Les différents scénarios d’émissions de GES anticipés (RCP 4.5 et 8.5) auront moins d’effet. De plus ils seront du même ordre de grandeur que le changement d’affectation des terres de cultures pérennes en annuelles. L’application du modèle climatique à l’échelle ontarienne n’a pas produit de résultats aussi crédibles en termes de teneurs initiales en matière organique et de son évolution de en raison des domaines climatiques mal représentés et des sources de données différentes pour l’évaluation du ratio de cultures pérennes.
Figure 1: Effets de la texture (a), de la zone agroclimatique (b) sur les teneurs en matière organique des sols projetées au Québec de 2010 à 2100 sous l’effet de deux scénarios de GES (RCP 4.5 et 8.5) et du ratio de cultures pérennes.
Enfin, les travaux menés sur la désagrégation des unités cartographiques de sols à l’échelle de l’Ontario ont produit une carte unifiée des séries de sols géolocalisées ainsi qu’une carte probable de teneurs en matière organique sur une grille de 250 m avec un niveau d’incertitude acceptable.
Les essais de démonstration conduits en parcelles expérimentales sous simulateur de pluie ont démontré que les changements climatiques augmenteront de façon significative le ruissellement de surface (48 %), l’érosion des sols (48 %) et les pertes d’éléments nutritifs dans les sols (de 42 à 86% selon les éléments). En production de soya, les pratiques de conservation de sols (le semis direct et les cultures intercalaires de couverture) auront le potentiel de contrôler les pertes accrues de sols et de nutriments en climat futur.

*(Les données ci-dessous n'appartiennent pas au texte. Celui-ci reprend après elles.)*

(* ===== verification/XBarLayer.v ===== *)
(** * The layers of a crossbar ([BaseXBar::Layer] of [mem/xbar.hh], [mem/xbar.cc])

    One layer per destination arbitrates between the ports that send to it.  A port
    that finds the layer occupied, or whose packet the destination refuses, is
    remembered and told to retry.  A port is a number; what a port does when it is
    told to retry, while the layer is still in the state [RETRY], is the parameter
    [react].  The release event is kept as the time it is scheduled for.  Statistics
    and draining are left out. *)
From S2P Require Import Prelude IntMath.
From stdpp Require Import gmap.
#[local] Open Scope Z_scope.

Inductive LayerState := IDLE | BUSY | RETRY.
#[export] Instance LayerState_eq_dec : EqDecision LayerState.
Proof. solve_decision. Defined.

Record Layer := mkLayer {
  state : LayerState;
  waitingForLayer : list Z;
  waitingForPeer : option Z;
  releaseEvent : option Z
}.

Module XBarLayer.
Definition make : Layer := mkLayer IDLE [] None None.
Definition set_state s l := mkLayer s (waitingForLayer l) (waitingForPeer l) (releaseEvent l).
Definition isState s l : bool := bool_decide (state l = s).

Section Operations.
Context (curTick : Z).

(** [schedule] asserts that the event is not scheduled, and not in the past. *)
Definition occupyLayer (until : Z) l : res Layer :=
  assert_ (isState BUSY l) "state == BUSY" ;;
  assert_ (negb (until =? 0)) "until != 0" ;;
  assert_ (curTick <=? until) "when >= getCurTick()" ;;
  assert_ (bool_decide (releaseEvent l = None)) "!event->scheduled()" ;;
  Ok (mkLayer (state l) (waitingForLayer l) (waitingForPeer l) (Some until)).

Definition tryTiming (src_port : Z) l : res (bool * Layer) :=
  if isState BUSY l || bool_decide (is_Some (waitingForPeer l)) then
    assert_ (bool_decide (src_port ∉ waitingForLayer l)) "find(src_port) == waitingForLayer.end()" ;;
    Ok (false, mkLayer (state l) (waitingForLayer l ++ [src_port]) (waitingForPeer l) (releaseEvent l))
  else Ok (true, set_state BUSY l).

Definition succeededTiming (busy_time : Z) l : res Layer :=
  assert_ (isState BUSY l) "state == BUSY" ;; occupyLayer busy_time l.

Definition failedTiming (src_port busy_time : Z) l : res Layer :=
  assert_ (bool_decide (waitingForPeer l = None)) "waitingForPeer == NULL" ;;
  assert_ (isState BUSY l) "state == BUSY" ;;
  occupyLayer busy_time (mkLayer (state l) (waitingForLayer l) (Some src_port) (releaseEvent l)).

Section Retry.
(** [edge] is [xbar.clockEdge()]. *)
Context (edge : Z) (react : Z -> Layer -> res Layer).

Definition retryWaiting l : res Layer :=
  assert_ (isState IDLE l) "state == IDLE" ;;
  match waitingForLayer l with
  | [] => Abort (AssertFailed "!waitingForLayer.empty()")
  | retryingPort :: rest =>
      l ← react retryingPort (mkLayer RETRY rest (waitingForPeer l) (releaseEvent l));
      if isState RETRY l then occupyLayer edge (set_state BUSY l) else Ok l
  end.

(** The release event has been taken off the event queue. *)
Definition releaseLayer l : res Layer :=
  let l := mkLayer (state l) (waitingForLayer l) (waitingForPeer l) None in
  assert_ (isState BUSY l) "state == BUSY" ;;
  let l := set_state IDLE l in
  if negb (bool_decide (waitingForLayer l = [])) && bool_decide (waitingForPeer l = None) then retryWaiting l else Ok l.

Definition recvRetry l : res Layer :=
  match waitingForPeer l with
  | None => Abort (AssertFailed "waitingForPeer != NULL")
  | Some p =>
      let l := mkLayer (state l) (p :: waitingForLayer l) None (releaseEvent l) in
      if isState IDLE l then retryWaiting l
      else assert_ (isState BUSY l) "state == BUSY" ;; Ok l
  end.
End Retry.
End Operations.

(** ** The use of a layer *)

(** A port sends: the layer refuses it, or the packet goes on and the destination
    takes it or not; the layer is occupied until [busy]. *)
Definition attempt (curTick src : Z) (taken : bool) (busy : Z) l : res (bool * Layer) :=
  '(b, l) ← tryTiming src l;
  if b : bool then
    l ← (if taken then succeededTiming curTick busy l else failedTiming curTick src busy l); Ok (taken, l)
  else Ok (false, l).

(** What a retried port does at once: nothing, or it sends again. *)
Definition reaction (curTick : Z) (r : option (bool * Z)) (p : Z) (l : Layer) : res Layer :=
  match r with None => Ok l | Some (taken, busy) => '(_, l) ← attempt curTick p taken busy l; Ok l end.

Inductive Use :=
  | Send (now src : Z) (taken : bool) (busy : Z)
  | Release (edge : Z) (r : option (bool * Z))
  | PeerRetry (now edge : Z) (r : option (bool * Z)).

(** The ports that were refused and not told to retry since. *)
Definition retried (l : Layer) : gset Z := list_to_set (take 1 (waitingForLayer l)).
Definition again (p : gset Z) (r : option (bool * Z)) : gset Z := match r with Some (false, _) => p | _ => ∅ end.
Definition use (u : Use) (x : Layer * gset Z) : res (Layer * gset Z) :=
  let '(l, owed) := x in
  match u with
  | Send now src taken busy =>
      '(b, l) ← attempt now src taken busy l; Ok (l, if b : bool then owed else {[src]} ∪ owed)
  | Release edge r =>
      now ← or_abort OutOfBounds (releaseEvent l);
      l' ← releaseLayer now edge (reaction now r) l;
      let told := if bool_decide (waitingForPeer l = None) then retried l else ∅ in
      Ok (l', (owed ∖ told) ∪ again told r)
  | PeerRetry now edge r =>
      l' ← recvRetry now edge (reaction now r) l;
      let told := if isState IDLE l then match waitingForPeer l with Some p => {[p]} | None => ∅ end else ∅ in
      Ok (l', (owed ∖ told) ∪ again told r)
  end.
Fixpoint uses (us : list Use) (x : Layer * gset Z) : res (Layer * gset Z) :=
  match us with [] => Ok x | u :: us => x ← use u x; uses us x end.

(** ** Nobody is forgotten *)

Definition waits (l : Layer) (p : Z) : Prop := p ∈ waitingForLayer l \/ waitingForPeer l = Some p.
Definition settled (l : Layer) : Prop :=
  (state l = IDLE /\ releaseEvent l = None /\ (waitingForLayer l <> [] -> waitingForPeer l <> None)) \/
  (state l = BUSY /\ releaseEvent l <> None).
Definition inv (l : Layer) (owed : gset Z) : Prop := settled l /\ forall p, p ∈ owed -> waits l p.

Lemma occupy_Ok now t l l' : occupyLayer now t l = Ok l' ->
  state l = BUSY /\ l' = mkLayer BUSY (waitingForLayer l) (waitingForPeer l) (Some t).
Proof.
  unfold occupyLayer. intros H. next H u Hs. skip H. skip H. skip H. injection H as <-. apply assert_Ok, bool_decide_eq_true in Hs. by rewrite Hs.
Qed.
Lemma attempt_Ok now src taken busy l b l' : attempt now src taken busy l = Ok (b, l') ->
  (b = false /\ (state l = BUSY \/ waitingForPeer l <> None) /\
    l' = mkLayer (state l) (waitingForLayer l ++ [src]) (waitingForPeer l) (releaseEvent l)) \/
  (b = taken /\ waitingForPeer l = None /\ l' = mkLayer BUSY (waitingForLayer l) (if taken then None else Some src) (Some busy)).
Proof.
  unfold attempt, tryTiming. intros H. destruct (isState BUSY l || _) eqn:C; cbn [mbind res_bind] in H.
  - next H x Hx. skip Hx. injection Hx as <-. injection H as <- <-. left. split_and!; [done| |done].
    apply orb_true_iff in C as [C%bool_decide_eq_true|[p C]%bool_decide_eq_true]; [by left|right; congruence].
  - apply orb_false_iff in C as [_ C%bool_decide_eq_false]. assert (waitingForPeer l = None) as Hp by (by apply eq_None_not_Some).
    right. next H l1 H1. injection H as <- <-. split; [done|]. split; [done|]. destruct taken.
    + unfold succeededTiming in H1. skip H1. apply occupy_Ok in H1 as [_ ->]. cbn. by rewrite Hp.
    + unfold failedTiming in H1. skip H1. skip H1. by apply occupy_Ok in H1 as [_ ->].
Qed.
(** Told to retry, a port leaves the layer busy. *)
Lemma retry_Ok now edge r l l' : waitingForPeer l = None -> retryWaiting now edge (reaction now r) l = Ok l' ->
  exists p rest, waitingForLayer l = p :: rest /\ waitingForLayer l' = rest /\ state l' = BUSY /\ releaseEvent l' <> None /\
    waitingForPeer l' = (match r with Some (false, _) => Some p | _ => None end).
Proof.
  intros Hp H. unfold retryWaiting in H. skip H. destruct (waitingForLayer l) as [|p rest]; [done|]. exists p, rest.
  next H l1 H1. rewrite Hp in H1. unfold reaction in H1. destruct r as [[taken busy]|].
  - next H1 x Hx. destruct x as [b l2]. injection H1 as ->. apply attempt_Ok in Hx as [(_ & [Hb|Hb] & _)|(_ & _ & ->)]; [done|done|].
    cbn in H. injection H as <-. by destruct taken.
  - injection H1 as <-. cbn in H. apply occupy_Ok in H as [_ ->]. done.
Qed.

Lemma owed_told (owed told : gset Z) r q : q ∈ (owed ∖ told) ∪ again told r -> q ∈ told \/ q ∈ owed.
Proof. unfold again. destruct r as [[[] ?]|]; set_solver. Qed.
Lemma owed_retried (owed : gset Z) p r q : q ∈ (owed ∖ {[p]}) ∪ again {[p]} r ->
  (q = p /\ exists busy, r = Some (false, busy)) \/ (q <> p /\ q ∈ owed).
Proof. unfold again. destruct r as [[[] busy]|]; destruct (decide (q = p)); set_solver. Qed.
Lemma sendUse_inv now src taken busy l owed x : inv l owed -> use (Send now src taken busy) (l, owed) = Ok x -> inv x.1 x.2.
Proof.
  intros [HS HO] H. cbn [use] in H. next H y Hx. destruct y as [b l1]. injection H as <-. cbn [fst snd].
  apply attempt_Ok in Hx as [(-> & Hbusy & ->)|(-> & Hpeer & ->)].
  - split.
    + destruct HS as [(Hi & Hr & Hw)|(Hb & Hr)]; [left|by right]. cbn. split_and!; [done|done|]. intros _. by destruct Hbusy; [congruence|].
    + intros p [->%elem_of_singleton|Hp]%elem_of_union; unfold waits; cbn; rewrite elem_of_app; [left; right; left|].
      destruct (HO p Hp); auto.
  - split; [by right|]. intros p Hp. unfold waits. cbn. destruct taken.
    + destruct (HO p Hp) as [?|?]; [by left|congruence].
    + apply elem_of_union in Hp as [->%elem_of_singleton|Hp]; [by right|]. destruct (HO p Hp) as [?|?]; [by left|congruence].
Qed.
(** The retry of the first in line. *)
Lemma retry_inv now edge r l l' owed p rest : waitingForPeer l = None -> waitingForLayer l = p :: rest ->
  (forall q, q ∈ owed -> q = p \/ q ∈ rest) ->
  retryWaiting now edge (reaction now r) l = Ok l' -> inv l' ((owed ∖ {[p]}) ∪ again {[p]} r).
Proof.
  intros Hp Hw HO H. apply retry_Ok in H as (p' & rest' & E & E1 & E2 & E3 & E4); [|done].
  assert (p' = p /\ rest' = rest) as [-> ->] by (rewrite Hw in E; by injection E as <- <-). split; [by right|].
  intros q Hq. unfold waits. rewrite E1, E4. apply owed_retried in Hq as [(-> & busy & ->)|(Hne & Ho)]; [by right|].
  destruct (HO q Ho); [done|by left].
Qed.
Lemma release_inv edge r l owed x : inv l owed -> use (Release edge r) (l, owed) = Ok x -> inv x.1 x.2.
Proof.
  intros [HS HO] H. cbn [use] in H. next H now Hn. next H l1 H1. injection H as <-. cbn [fst snd]. unfold releaseLayer in H1. skip H1.
  cbn [set_state waitingForLayer waitingForPeer] in H1. destruct (waitingForLayer l) as [|p rest] eqn:Hw.
  - rewrite bool_decide_true in H1 by done. injection H1 as <-. split; [left; split_and!; [done|done|]; by cbn|].
    intros q Hq%owed_told. unfold waits. cbn. unfold retried in Hq. rewrite Hw in Hq. assert (q ∈ owed) as Ho by (case_bool_decide; set_solver).
    destruct (HO q Ho) as [Hq'|?]; [rewrite Hw in Hq'; by apply not_elem_of_nil in Hq'|by right].
  - rewrite (bool_decide_false (_ = [])) in H1 by done. case_bool_decide as Hp; cbn [negb andb] in H1.
    + assert (retried l = {[p]}) as -> by (unfold retried; rewrite Hw; cbn; set_solver).
      refine (retry_inv now edge r _ l1 owed p rest _ _ _ H1); [done|done|]. intros q Ho. destruct (HO q Ho) as [Hq|?]; [|congruence].
      rewrite Hw in Hq. by apply elem_of_cons in Hq.
    + injection H1 as <-. split; [left; split_and!; done|]. intros q Hq%owed_told. unfold waits. cbn. rewrite <- Hw. apply HO. set_solver.
Qed.
Lemma peer_inv now edge r l owed x : inv l owed -> use (PeerRetry now edge r) (l, owed) = Ok x -> inv x.1 x.2.
Proof.
  intros [HS HO] H. cbn [use] in H. next H l1 H1. injection H as <-. cbn [fst snd]. unfold recvRetry in H1.
  destruct (waitingForPeer l) as [p|] eqn:Ep; [|done]. unfold isState in *. cbn [state] in H1. case_bool_decide as Hi.
  - refine (retry_inv now edge r _ l1 owed p (waitingForLayer l) _ _ _ H1); [done|done|].
    intros q Ho. destruct (HO q Ho) as [?|?]; [by right|left; congruence].
  - next H1 v Hb. injection H1 as <-. apply assert_Ok, bool_decide_eq_true in Hb. cbn in Hb.
    destruct HS as [(Hi' & _)|(_ & Hr)]; [congruence|]. split; [by right|]. intros q Hq%owed_told. assert (q ∈ owed) as Ho by set_solver.
    unfold waits. cbn. rewrite elem_of_cons. destruct (HO q Ho) as [?|?]; [auto|left; left; congruence].
Qed.
Lemma uses_inv us : forall x y, inv x.1 x.2 -> uses us x = Ok y -> inv y.1 y.2.
Proof.
  induction us as [|u us IH]; intros [l owed] y HI H; [by final H|]. cbn [uses] in H. next H z Hz. eapply IH; [|exact H].
  destruct u; [by eapply sendUse_inv|by eapply release_inv|by eapply peer_inv].
Qed.

(** However a layer is used, every port that was refused, by the layer or by the
    destination, and has not been told to retry since is in line or has its packet
    waiting for the destination, and a retry will come: the release of the layer is
    scheduled or the destination has been asked and has not answered. *)
Theorem layer_retries_everyone us l owed p :
  uses us (make, ∅) = Ok (l, owed) -> p ∈ owed ->
  (p ∈ waitingForLayer l \/ waitingForPeer l = Some p) /\ (releaseEvent l <> None \/ waitingForPeer l <> None).
Proof.
  intros H Hp. assert (inv l owed) as [HS HO].
  { apply (uses_inv us (make, ∅) (l, owed)); [|done]. split; [left; split_and!; done|]. cbn. set_solver. }
  pose proof (HO p Hp) as HW. split; [exact HW|]. destruct HS as [(_ & _ & Hw)|(_ & Hr)]; [|by left]. right.
  destruct HW as [Hin|E]; [|by rewrite E]. apply Hw. intros E. rewrite E in Hin. by apply not_elem_of_nil in Hin.
Qed.

(** Port 1 sends; 2 and 3 find the layer busy; 2 is told to retry and is refused by
    the destination. *)
Definition sampleUses : list Use :=
  [Send 10 1 true 20; Send 12 2 true 30; Send 13 3 true 30; Release 20 (Some (false, 25))].
Lemma layer_retries_everyone_witness :
  exists l owed, uses sampleUses (make, ∅) = Ok (l, owed) /\
    (2 ∈ waitingForLayer l \/ waitingForPeer l = Some 2) /\ (3 ∈ waitingForLayer l \/ waitingForPeer l = Some 3) /\
    (releaseEvent l <> None \/ waitingForPeer l <> None).
Proof.
  destruct (uses sampleUses (make, ∅)) as [[l owed]|] eqn:E; [|vm_compute in E; discriminate]. exists l, owed.
  assert (owed = {[3; 2]}) as Ho by (vm_compute in E; injection E as _ <-; reflexivity).
  destruct (layer_retries_everyone sampleUses l owed 2 E) as [H2 HR]; [rewrite Ho; set_solver|].
  destruct (layer_retries_everyone sampleUses l owed 3 E) as [H3 _]; [rewrite Ho; set_solver|]. done.
Defined.
End XBarLayer.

Retombées pour l'adaptation
Retombées pour l'adaptation
Ce projet a permis d'identifier des régions d'intérêt pour lesquelles il sera d'autant plus important de mettre en place des mesures de conservation des sols si ceux-ci sont convertis en cultures annuelles. En effet, les régions des Laurentides, du Témiscamingue, du pourtour et nord du Lac-Saint-Jean, et de l’Abitibi présentent des sols argileux qui sont plus susceptibles de perdre des quantités importantes de matière organique en climat futur.
Les travaux de désagrégation de l’information sur les sols de l’Ontario ont démontré le potentiel de la technique pour augmenter et préciser l’information sur les sols en appui aux prises de décision, notamment sur la distribution de la matière organique des sols à une échelle fine.
Sous un régime accru de précipitations en climat futur, des mesures de conservation des sols devront être mises en place telles que la réduction à zéro du travail de sol et l’emploi de cultures de couvertures pour protéger les sols du ruissellement, de l’érosion et des pertes accrues de nutriments.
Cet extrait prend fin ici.